Dataset entries
• • • • •

(** * YouTube Music playlist creator: a shallow embedding

    The development follows [ytmusic_playlist_creator.py]: the Python string
    methods the script relies on, the curl capture parser
    ([extract_headers_from_curl]), the session bootstrapper
    ([setup_ytmusic]), the setlist reader ([read_setlist_from_file]) and the
    playlist builder ([create_playlist_from_setlist]).

    Text is a [string] whose characters are the code points below 256; on
    that range the string methods below are those of Python's [str].  The
    one property that depends on the alphabet, the case of the header names,
    is treated over all code points: module [Unicode] redoes the string
    methods and the parser on sequences of code points. *)

From Stdlib Require Import ZArith Lia Bool List Ascii String.
From stdpp Require Import base strings gmap list fin_maps.

Set Warnings "-register-all".
Local Open Scope string_scope.
Local Open Scope Z_scope.
Local Open Scope list_scope.

(** ** Python [str] methods *)

Module PyStr.

(** The double quote, written by its code. *)
Definition dquote : ascii := "034"%char.
(** The line feed. *)
Definition LF : ascii := "010"%char.
(** The carriage return. *)
Definition CR : ascii := "013"%char.

(** [c.isspace()] for a code point below 256. *)
Definition isspace (c : ascii) : bool :=
  let n := Z.of_nat (nat_of_ascii c) in
  ((9 <=? n) && (n <=? 13)) || ((28 <=? n) && (n <=? 32))
  || (n =? 133) || (n =? 160).
(** * Context currency of the ogl wrapper (src/context.cpp)

    A shallow embedding of [gl::Context], [gl::Context_impl] and its two
    subclasses [MonoContext_impl] and [MultiContext_impl], together with the
    typed parameter reader [gl::get].

    The C++ code is stateful: it mutates two class-static registries, reads
    fields of heap objects, calls into the GL driver and throws exceptions.
    It is modelled by a state-and-exception monad [M] over an explicit
    [state] that holds the object heap, both registries and a trace of the
    observable actions (hook invocations, registry writes, lock operations,
    driver calls) in the order in which the code performs them. *)

From stdpp Require Import gmap strings list.
From Stdlib Require Import ZArith.

Local Open Scope Z_scope.

(** ** Data model *)

(** Address of a [Context_impl] object.  A pointer [Context_impl*] is an
    [option addr]: [None] is [nullptr], and [this] is never null. *)
Abbreviation addr := positive (only parsing).

(** [std::thread::id]. *)
Abbreviation thread_id := nat (only parsing).

Abbreviation GLenum := Z (only parsing).
Abbreviation GLbitfield := Z (only parsing).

• • • • •

# TASK DESCRIPTION:
Begin at the line that has "(** The double quote, written by its code. *)" in the entries above; stop after the line that has "Definition CR : ascii". Transcribe exactly those lines and no others.

# REPLY:
(** The double quote, written by its code. *)
Definition dquote : ascii := "034"%char.
(** The line feed. *)
Definition LF : ascii := "010"%char.
(** The carriage return. *)
Definition CR : ascii := "013"%char.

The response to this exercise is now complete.